Il fuoco e l’acqua, che sono il modello dei contrari nel «mondo elementare»,
non possono recargli danno, poiché, a dire il vero, essi per lui non esistono
nemmeno più come coppia di opposti, essendo rientrati – equilibrandosi e
neutralizzandosi reciprocamente attraverso la riunificazione delle loro qualità
in apparenza contrarie, ma in realtà complementari – nell’indifferenziazione
dell’etere primordiale.
Questo punto centrale, attraverso cui si stabilisce, per
l’essere umano, la comunicazione con gli stati superiori o «celesti», è anche
la «porta stretta» del simbolismo evangelico, e si può allora comprendere chi
siano i «ricchi» che non possono attraversarla: sono gli esseri che si
attaccano alla molteplicità, pertanto incapaci di elevarsi dalla conoscenza
distintiva alla conoscenza unificata. Tale attaccamento infatti è l’esatto
opposto di quel distacco di cui si diceva dianzi, come la ricchezza è l’opposto
della povertà, e incatena l’essere alla serie indefinita dei cicli di
manifestazione.[17] L’attaccamento alla
molteplicità è anche, in certo qual modo, la «tentazione» biblica che, facendo
gustare all’essere il frutto dell’«Albero della Scienza del bene e del male»,
cioè della conoscenza duale e distintiva delle cose contingenti, lo allontana
dall’unità centrale originaria impedendogli di cogliere il frutto dell’«Albero
della Vita»; ed è appunto per questo, in effetti, che l’essere è sottoposto
all’alternanza delle mutazioni cicliche, cioè alla nascita e alla morte. Il
percorso indefinito della molteplicità è rappresentato con precisione dalle
spire del serpente che si attorciglia al tronco dell’albero simboleggiante
l’«Asse del Mondo»: è il cammino degli «smarriti» (ed-dâllîn), di coloro che sono nell’«errore» nel senso etimologico
della parola, contrapposto alla «retta via» (es-sirât el-mustaqîm), che sale verticalmente seguendo lo stesso
asse, di cui si parla nella prima sura del Corano.[18]
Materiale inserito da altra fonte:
Lemma substring_digits n m s : all_digits s = true -> all_digits (String.substring n m s) = true.
Proof.
  revert n m. induction s as [|c s IH]; intros [|n] [|m]; cbn; try done;
    destruct (digit_of c); try done; intros Hd; by apply IH.
Qed.

Lemma strip_zeros_digits s : all_digits s = true -> all_digits (strip_zeros s) = true.
Proof.
  induction s as [|c s IH]; [done|]. cbn. destruct (digit_of c) eqn:Hc; [|done].
  intros Hd. specialize (IH Hd). destruct (strip_zeros s); [|cbn; by rewrite Hc].
  destruct (Ascii.eqb c "0"); [done|]. cbn. by rewrite Hc.
Qed.

Lemma all_digits_app s t : all_digits (s +:+ t) = all_digits s && all_digits t.
Proof. induction s as [|c s IH]; [done|]. rewrite string_app_cons. cbn. by destruct (digit_of c). Qed.

Lemma zeros_digits n : all_digits (zeros n) = true.
Proof. by induction n. Qed.

Lemma uint_digits d : all_digits (DecimalString.NilEmpty.string_of_uint d) = true.
Proof. induction d; simpl; auto. Qed.

Lemma to_string_digits n : 0 <= n -> all_digits (to_string n) = true.
Proof.
  intros Hn. unfold to_string. destruct n as [|p|p]; [done| |lia].
  simpl. destruct (Pos.to_uint p); [done|apply uint_digits..].
Qed.

Lemma round_half_even_nonneg num den : 0 <= num -> 0 < den -> 0 <= round_half_even num den.
Proof.
  intros Hn Hd. unfold round_half_even. pose proof (Z.div_pos num den Hn Hd).
  destruct (_ ?= _); [destruct (Z.even _)|..]; lia.
Qed.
«Povertà», «semplicità», «infanzia» sono in fondo una sola e
medesima cosa, e l’essenzialità che tutti questi termini esprimono[19] si
conclude con una «estinzione» che è, in realtà, la pienezza dell’essere, così
come il «non-agire» (wu-wei) è la
pienezza dell’attività, poiché è da questo che derivano tutte le attività
particolari: «Il Principio è sempre non-agente, eppure tutto è fatto da lui».[20] L’essere
che sia così giunto al punto centrale ha con ciò stesso realizzato la totalità
della condizione umana: è l’«uomo vero» (tch’eng-jen)
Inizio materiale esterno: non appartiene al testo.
(* ===== verification/EmulatorPacket.v ===== *)
(** * UDP framing of the emulator (src/net/emulator_packet.cpp,
      include/nb/emulator_packet.hpp) *)

From S2P Require Import Prelude Packet.

Definition HEADER_SIZE : Z := 3.
Definition MAX_PACKET_SIZE : Z := Packet.MAX_PACKET_SIZE + HEADER_SIZE.

Record EmulatorPacket : Type := mkEmulatorPacket {
  destAddr_ : Z;
  srcAddr_ : Z;
  payload_ : list byte
}.

(** The constructor checks the size only. *)
Definition new_EmulatorPacket (destAddr srcAddr : Z) (payload : list byte)
    : exn + EmulatorPacket :=
  if HEADER_SIZE + vsize payload >? MAX_PACKET_SIZE
  then inl (invalid_argument "Payload is too big")
  else inr (mkEmulatorPacket destAddr srcAddr payload).

Definition pack (p : EmulatorPacket) : list byte :=
  [u8 (destAddr_ p); u8 (srcAddr_ p); u8 (HEADER_SIZE + vsize (payload_ p))]
  ++ payload_ p.

(** Unlike the other codecs, bytes after the announced length are ignored. *)
Definition unpack (data : list byte) : option EmulatorPacket :=
  match data with
  | d0 :: d1 :: d2 :: rest =>
      let destAddr := bZ d0 in
      let srcAddr := bZ d1 in
      let packetLength := bZ d2 in
      let payloadLen := packetLength - HEADER_SIZE in
      if (payloadLen <? 0) || (HEADER_SIZE + payloadLen >? vsize data)
      then None
      else
        let payload := take (Z.to_nat payloadLen) rest in
        match new_EmulatorPacket destAddr srcAddr payload with
        | inl _ => None
        | inr p => Some p
        end
  | _ => None
  end.

(** ** Lemmas *)

Definition emulator_packet_ok (p : EmulatorPacket) : Prop :=
  0 <= destAddr_ p <= 255 /\ 0 <= srcAddr_ p <= 255 /\
  HEADER_SIZE + vsize (payload_ p) <= MAX_PACKET_SIZE.

Lemma new_EmulatorPacket_inr destAddr srcAddr payload :
  HEADER_SIZE + vsize payload <= MAX_PACKET_SIZE ->
  new_EmulatorPacket destAddr srcAddr payload =
  inr (mkEmulatorPacket destAddr srcAddr payload).
Proof. unfold new_EmulatorPacket. intros. by replace (_ >? _) with false by lia. Qed.

Lemma new_EmulatorPacket_spec destAddr srcAddr payload p :
  new_EmulatorPacket destAddr srcAddr payload = inr p <->
  p = mkEmulatorPacket destAddr srcAddr payload /\
  HEADER_SIZE + vsize payload <= MAX_PACKET_SIZE.
Proof.
  split.
  - unfold new_EmulatorPacket. destruct (_ >? _) eqn:E; [done|].
    intros [= <-]. split; [done|lia].
  - intros [-> H]. by apply new_EmulatorPacket_inr.
Qed.

Lemma emulator_pack_length p : vsize (pack p) = HEADER_SIZE + vsize (payload_ p).
Proof. unfold pack, HEADER_SIZE. autorewrite with nb_size. lia. Qed.

(** The frame is read back whatever follows it in the datagram. *)
Lemma emulator_unpack_pack_app p rest :
  emulator_packet_ok p -> unpack (pack p ++ rest) = Some p.
Proof.
  intros (H1 & H2 & H3). pose proof (vsize_nonneg (payload_ p)).
  pose proof (vsize_nonneg rest).
  unfold MAX_PACKET_SIZE, Packet.MAX_PACKET_SIZE in H3.
  unfold pack. cbn [app unpack]. unfold HEADER_SIZE in *.
  rewrite !bZ_u8_small by lia. autorewrite with nb_size.
  replace (_ || _) with false by lia.
  replace (Z.to_nat (3 + vsize (payload_ p) - 3)) with (length (payload_ p))
    by (unfold vsize; lia).
  rewrite take_app_length. rewrite new_EmulatorPacket_inr.
  - by destruct p.
  - unfold MAX_PACKET_SIZE, Packet.MAX_PACKET_SIZE, HEADER_SIZE. lia.
Qed.

Lemma emulator_unpack_pack p : emulator_packet_ok p -> unpack (pack p) = Some p.
Proof. intros H. rewrite <- (app_nil_r (pack p)). by apply emulator_unpack_pack_app. Qed.

Lemma emulator_unpack_sound data p :
  unpack data = Some p ->
  exists rest, data = pack p ++ rest /\ emulator_packet_ok p.
Proof.
  intros H. do 3 (destruct data as [|? data]; [done|]). cbn [unpack] in H.
  destruct (_ || _) eqn:Hl in H; [done|].
  apply orb_false_iff in Hl as [Hn Hl]. apply Z.ltb_ge in Hn.
  autorewrite with nb_size in Hl. unfold HEADER_SIZE in *.
  destruct (new_EmulatorPacket _ _ _) as [|q] eqn:E in H; [done|].
  injection H as ->. apply new_EmulatorPacket_spec in E as [-> Hs].
  assert (vsize (take (Z.to_nat (bZ b1 - 3)) data) = bZ b1 - 3) as Ht.
  { unfold vsize in *. rewrite length_take. lia. }
  exists (drop (Z.to_nat (bZ b1 - 3)) data). split.
  - unfold pack, HEADER_SIZE. cbn. rewrite Ht.
    replace (3 + (bZ b1 - 3)) with (bZ b1) by lia.
    by rewrite !u8_bZ, take_drop.
  - pose proof (bZ_range b). pose proof (bZ_range b0).
    unfold emulator_packet_ok. cbn. unfold HEADER_SIZE in *. lia.
Qed.

#[export] Instance EmulatorPacket_wire : WireFormat EmulatorPacket := {|
  wire_ok := emulator_packet_ok;
  wire_pack := pack;
  wire_unpack := unpack;
  wire_unpack_pack := emulator_unpack_pack
|}.

#[global] Arguments pack : simpl never.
del Taoismo, e quando, partendo da questo punto per salire agli stati
superiori, egli avrà compiuto la perfetta totalizzazione delle sue possibilità,
sarà divenuto l’«uomo divino» (cheng-jen),
ossia l’«Uomo Universale» (el-Insân
el-Kâmil) dell’esoterismo musulmano. Si può dire quindi che i «ricchi» dal
punto di vista della manifestazione sono in verità i «poveri» rispetto al
Principio, e viceversa; è ciò che esprime con altrettanta chiarezza il passo
evangelico: «Gli ultimi saranno i primi, e i primi saranno gli ultimi»;[21] e a
tale riguardo dobbiamo constatare, una volta di più, il perfetto accordo di
tutte le dottrine tradizionali, che sono soltanto le diverse espressioni della
Verità una.
Mesr, 11-12 rabî
el-awwal 1349 H.
(Mawlid en-Nabî)
[1] «Le Voile d’Isis», ottobre 1930, pp. 714-21.
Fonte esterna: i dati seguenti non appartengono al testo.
(* ===== verification/Runtime.v ===== *)
(** * The runtime manager (src/core/runtime_manager.cpp,
      include/nb/runtime_manager.hpp) and the console

    First the interface the nodes program against ([RuntimeManager]'s virtual
    functions), as a class of operations on an environment [E] and a class of
    the laws its clients rely on; then the state and operations of the base
    class itself. *)

From S2P Require Import Prelude CppStrings Packet EventQueue.

(** ** Console output *)

Inductive output : Type :=
| Cout (s : string)
| Cerr (s : string).

(** What was written so far, oldest first. *)
Definition Console : Type := list output.

(** ** Timer callbacks

    The lambdas that nodes hand to the manager, named: each captures the node
    (by its address) or one of its tasks. *)

Inductive NodeTimer : Type :=
| PingTimedOut (node : Z)
| RetransmissionTick (node : Z)
| TaskTick (node : Z) (task : nat).

(** ** The interface to the nodes *)

Class Manager (E : Type) := {
  mgr_now : M E Z;
  mgr_sendPkt : Z -> Z -> list byte -> M E bool;
  mgr_addTimer : Z -> Z -> NodeTimer -> M E unit;
  mgr_emit : output -> M E unit
}.

(** The bytes that [sendPkt] accepts: a packet that [unpack]s, between valid
    addresses, with hops left. *)
Definition sendable (from to : Z) (pkt : list byte) : Prop :=
  validAddress from = true /\ validAddress to = true /\
  vsize pkt <= MAX_PACKET_SIZE /\
  exists p, unpack pkt = Some p /\ isValidToSend p = true.

(** Times are below this bound, so that their arithmetic stays in 64 bits. *)
Definition TIME_LIMIT : Z := 2 ^ 50.

(** A packet on its way: sender, next hop, bytes. *)
Definition datagram : Type := Z * Z * list byte.

(** What an environment promises.  [mgr_ok] is its invariant; [mgr_sends e l e']
    says that between [e] and [e'] the packets [l] were handed over, in this
    order; [mgr_fault] are the faults it may end in by itself (such as the
    overflow of a counter), none of them an exception. *)
Class ManagerLaws (E : Type) `{Manager E} := {
  mgr_ok : E -> Prop;
  mgr_sends : E -> list datagram -> E -> Prop;
  mgr_fault : fault -> E -> Prop;
  mgr_sends_refl : forall e, mgr_sends e [] e;
  mgr_sends_trans : forall e1 e2 e3 l l',
    mgr_sends e1 l e2 -> mgr_sends e2 l' e3 -> mgr_sends e1 (l ++ l') e3;
  mgr_fault_exn : forall x e, ~ mgr_fault (Thrown x) e;
  mgr_now_ok : forall e, mgr_ok e ->
    wp mgr_now e (fun t e' => 0 <= t <= TIME_LIMIT /\ mgr_ok e' /\ mgr_sends e [] e')
      mgr_fault;
  mgr_sendPkt_ok : forall from to pkt e, mgr_ok e -> sendable from to pkt ->
    wp (mgr_sendPkt from to pkt) e
      (fun _ e' => mgr_ok e' /\ mgr_sends e [(from, to, pkt)] e') mgr_fault;
  mgr_addTimer_ok : forall node delta cb e, mgr_ok e -> 0 < delta <= TIME_LIMIT ->
    wp (mgr_addTimer node delta cb) e (fun _ e' => mgr_ok e' /\ mgr_sends e [] e')
      mgr_fault;
  mgr_emit_ok : forall o e, mgr_ok e ->
    wp (mgr_emit o) e (fun _ e' => mgr_ok e' /\ mgr_sends e [] e') mgr_fault
}.

(** [e] becomes [e'], still in order, and [l] was sent. *)
Definition sends `{ManagerLaws E} (e : E) (l : list datagram) (e' : E) : Prop :=
  mgr_ok e' /\ mgr_sends e l e'.

Section sends.
Context `{ManagerLaws E}.

Lemma sends_refl e : mgr_ok e -> sends e [] e.
Proof. split; [done|apply mgr_sends_refl]. Qed.

Lemma sends_ok e l e' : sends e l e' -> mgr_ok e'.
Proof. by intros []. Qed.

Lemma sends_app e1 e2 e3 l l' : sends e1 l e2 -> sends e2 l' e3 -> sends e1 (l ++ l') e3.
Proof. intros [_ H1] [H2 H3]. split; [done|]. by eapply mgr_sends_trans. Qed.

Lemma sends_nil_l e1 e2 e3 l : sends e1 [] e2 -> sends e2 l e3 -> sends e1 l e3.
Proof. apply (sends_app _ _ _ []). Qed.

Lemma sends_nil_r e1 e2 e3 l : sends e1 l e2 -> sends e2 [] e3 -> sends e1 l e3.
Proof. intros. rewrite <- (app_nil_r l). by eapply sends_app. Qed.
End sends.
#[export] Hint Resolve sends_refl sends_ok sends_nil_l sends_nil_r : nb.

(** ** The base class *)

Section base.
Context {C : Type}.

Record RuntimeManager : Type := mkRuntimeManager {
  sortedEvents_ : OrderedEventQueue C;
  pktsSent_ : Z;
  pktsDropped_ : Z;
  pktsLost_ : Z;
  startMs_ : Z;
  (* the lines std::getline has still to deliver, when a file is open *)
  commandFile_ : option (list string)
}.

#[global] Instance eta_RuntimeManager : Eta RuntimeManager := fun r =>
  mkRuntimeManager (sortedEvents_ r) (pktsSent_ r) (pktsDropped_ r)
    (pktsLost_ r) (startMs_ r) (commandFile_ r).

Definition set_sortedEvents (v : OrderedEventQueue C) (r : RuntimeManager)
  : RuntimeManager := ltac:(set_field sortedEvents_ v r).
Definition set_pktsSent (v : Z) (r : RuntimeManager)
  : RuntimeManager := ltac:(set_field pktsSent_ v r).
Definition set_pktsDropped (v : Z) (r : RuntimeManager)
  : RuntimeManager := ltac:(set_field pktsDropped_ v r).
Definition set_pktsLost (v : Z) (r : RuntimeManager)
  : RuntimeManager := ltac:(set_field pktsLost_ v r).
Definition set_commandFile (v : option (list string)) (r : RuntimeManager)
  : RuntimeManager := ltac:(set_field commandFile_ v r).

Definition new_RuntimeManager (startMicros : Z) : RuntimeManager :=
  mkRuntimeManager [] 0 0 0 (Z.quot startMicros 1000) None.

(** [++pktsDropped_], [++pktsLost_]. *)
Definition packetDropped : M RuntimeManager unit :=
  let! n := gets pktsDropped_ in
  let! n' := int (n + 1) in
  modify (set_pktsDropped n').

Definition packetLost : M RuntimeManager unit :=
  let! n := gets pktsLost_ in
  let! n' := int (n + 1) in
  modify (set_pktsLost n').

(** [None] is a file that cannot be opened. *)
Definition setCommandFile (file : option (list string)) : M RuntimeManager Z :=
  match file with
  | None => ret (-1)
  | Some lines => modify (set_commandFile (Some lines)) ;; ret 0
  end.

Definition sendPkt (from to : Z) (pkt : list byte) : M RuntimeManager bool :=
  if (vsize pkt >? MAX_PACKET_SIZE) || negb (validAddress to) ||
     negb (validAddress from)
  then throw (invalid_argument "Invalid pkt or address in sendPkt")
  else
    match unpack pkt with
    | Some unpacked =>
        if negb (isValidToSend unpacked)
        then throw (invalid_argument "Invalid pkt content or TTL in sendPkt")
        else
          let! n := gets pktsSent_ in
          let! n' := int (n + 1) in
          modify (set_pktsSent n') ;;
          ret true
    | None => throw (invalid_argument "Invalid pkt content or TTL in sendPkt")
    end.

Definition addEvent_ (ev : ScheduledEvent C) : M RuntimeManager unit :=
  modify (fun r => set_sortedEvents (addEvent ev (sortedEvents_ r)) r).

Definition addTimerAt (tMs : Z) (cb : option C) : M RuntimeManager unit :=
  match cb with
  | None => ret tt
  | Some _ =>
      let! t := long (tMs * 1000) in
      addEvent_ (mkEvent t cb)
  end.

(** [now] is the value of the virtual function [now()]. *)
Definition addTimer (now deltaMs : Z) (cb : option C) : M RuntimeManager unit :=
  let! t := long (now + deltaMs) in
  addTimerAt t cb.

Definition addEventAtMicros (timeMicros : Z) (cb : option C)
    : M RuntimeManager unit :=
  match cb with
  | None => ret tt
  | Some _ =>
      if timeMicros <? 0 then ret tt else addEvent_ (mkEvent timeMicros cb)
  end.

(** The report that [stop] prints before it exits the process. *)
Definition stop_report (now : Z) (r : RuntimeManager) : list output :=
  [Cerr ("NetBridge exiting after time: " +:+ to_string (now - startMs_ r) +:+
         " msec." +:+ newline +:+
         "Number of packets sent: " +:+ to_string (pktsSent_ r) +:+ newline);
   Cerr (endl ("Number of packets dropped: " +:+ to_string (pktsDropped_ r)));
   Cerr (endl ("Number of packets lost: " +:+ to_string (pktsLost_ r)))].

(** [readCommandFile], in a client's state [S] that holds the manager, with
    the client's [now()] and the parser's [parseLine]. *)
Section command_file.
Context {S : Type} (get_rm : S -> RuntimeManager)
  (set_rm : RuntimeManager -> S -> S)
  (now : M S Z) (parseLine : string -> Z -> M S Z).

Definition readCommandFile (deferTill : Z) : M S Z :=
  let! file := gets (fun s => commandFile_ (get_rm s)) in
  let! due :=
    match file with
    | None => ret false
    | Some _ =>
        let! n := now in
        let! t := long (n * 1000) in
        ret (deferTill <=? t)
    end in
  match due, file with
  | true, Some (line :: rest) =>
      modify (fun s => set_rm (set_commandFile (Some rest) (get_rm s)) s) ;;
      let! n := now in
      let! t := long (n * 1000) in
      let! r := parseLine line t in
      ret (Z.max r 0)
  | true, Some [] =>
      modify (fun s => set_rm (set_commandFile None (get_rm s)) s) ;;
      ret (-1)
  | _, None => ret (-1)
  | false, Some _ => ret deferTill
  end.
End command_file.
End base.
Arguments RuntimeManager C : clear implicits.

(** ** Lemmas *)

(** The counters of a run of fewer than 2^31 packets. *)
Definition counters_ok {C} (r : RuntimeManager C) : Prop :=
  0 <= pktsSent_ r < INT_MAX /\ 0 <= pktsDropped_ r < INT_MAX /\
  0 <= pktsLost_ r < INT_MAX.

(** The base class accepts exactly the [sendable] packets and counts them. *)
Lemma sendPkt_sendable {C} from to pkt (r : RuntimeManager C) :
  sendable from to pkt -> 0 <= pktsSent_ r < INT_MAX ->
  sendPkt from to pkt r = (Ret true, set_pktsSent (pktsSent_ r + 1) r).
Proof.
  intros (Hf & Ht & Hs & p & Hu & Hv) Hn. unfold sendPkt.
  rewrite Hf, Ht, Hu, Hv. replace (vsize pkt >? MAX_PACKET_SIZE) with false by lia.
  cbn [negb orb]. unfold gets, bind. rewrite int_ret by (unfold INT_MIN; lia). done.
Qed.

Lemma sendPkt_rejects {C} from to pkt (r : RuntimeManager C) :
  0 <= pktsSent_ r < INT_MAX -> ~ sendable from to pkt ->
  exists w, sendPkt from to pkt r = (Fault (Thrown (invalid_argument w)), r).
Proof.
  intros Hn Hs. unfold sendPkt.
  destruct (_ || _) eqn:E; [by eexists|].
  apply orb_false_iff in E as [E Ef]. apply orb_false_iff in E as [E Et].
  apply negb_false_iff in Ef, Et.
  destruct (unpack pkt) as [p|] eqn:Hu; [|by eexists].
  destruct (isValidToSend p) eqn:Hv; [|by eexists].
  destruct Hs. unfold sendable. repeat split; [done|done|lia|eauto].
Qed.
[3] Aristotele, in senso simile, parla di «generazione» e di «corruzione».
[4] Tao-te-king, cap. XI.
[5] Tao-te-king, cap. XVI.
[6] Lie-tseu, cap. I.
[7] Si veda il capitolo «La Guerre et la Paix», in Le Symbolisme de la Croix, Éditions Véga, Paris, 1931 [trad. it. Il simbolismo della croce, Rusconi, Milano, 1973].
[8] Lie-tseu, cap. IV
[9] Luca, 18, 17.
[10] Matteo, 11, 25; Luca, 10, 21.
[11] Matteo, 5, 3.
[12] Questa «estinzione» non è priva di analogie, anche quanto al senso letterale del termine che la designa, con il nirvâna della dottrina indù; al di là di el-fanâ vi è ancora fanâ el-fanâ, l’«estinzione dell’estinzione», che analogamente corrisponde al parinirvâna.
[13] Tchouang-tseu, cap. XIX.
[14] La prima di queste due espressioni si riferisce alla «personalità» e la seconda all’«individualità».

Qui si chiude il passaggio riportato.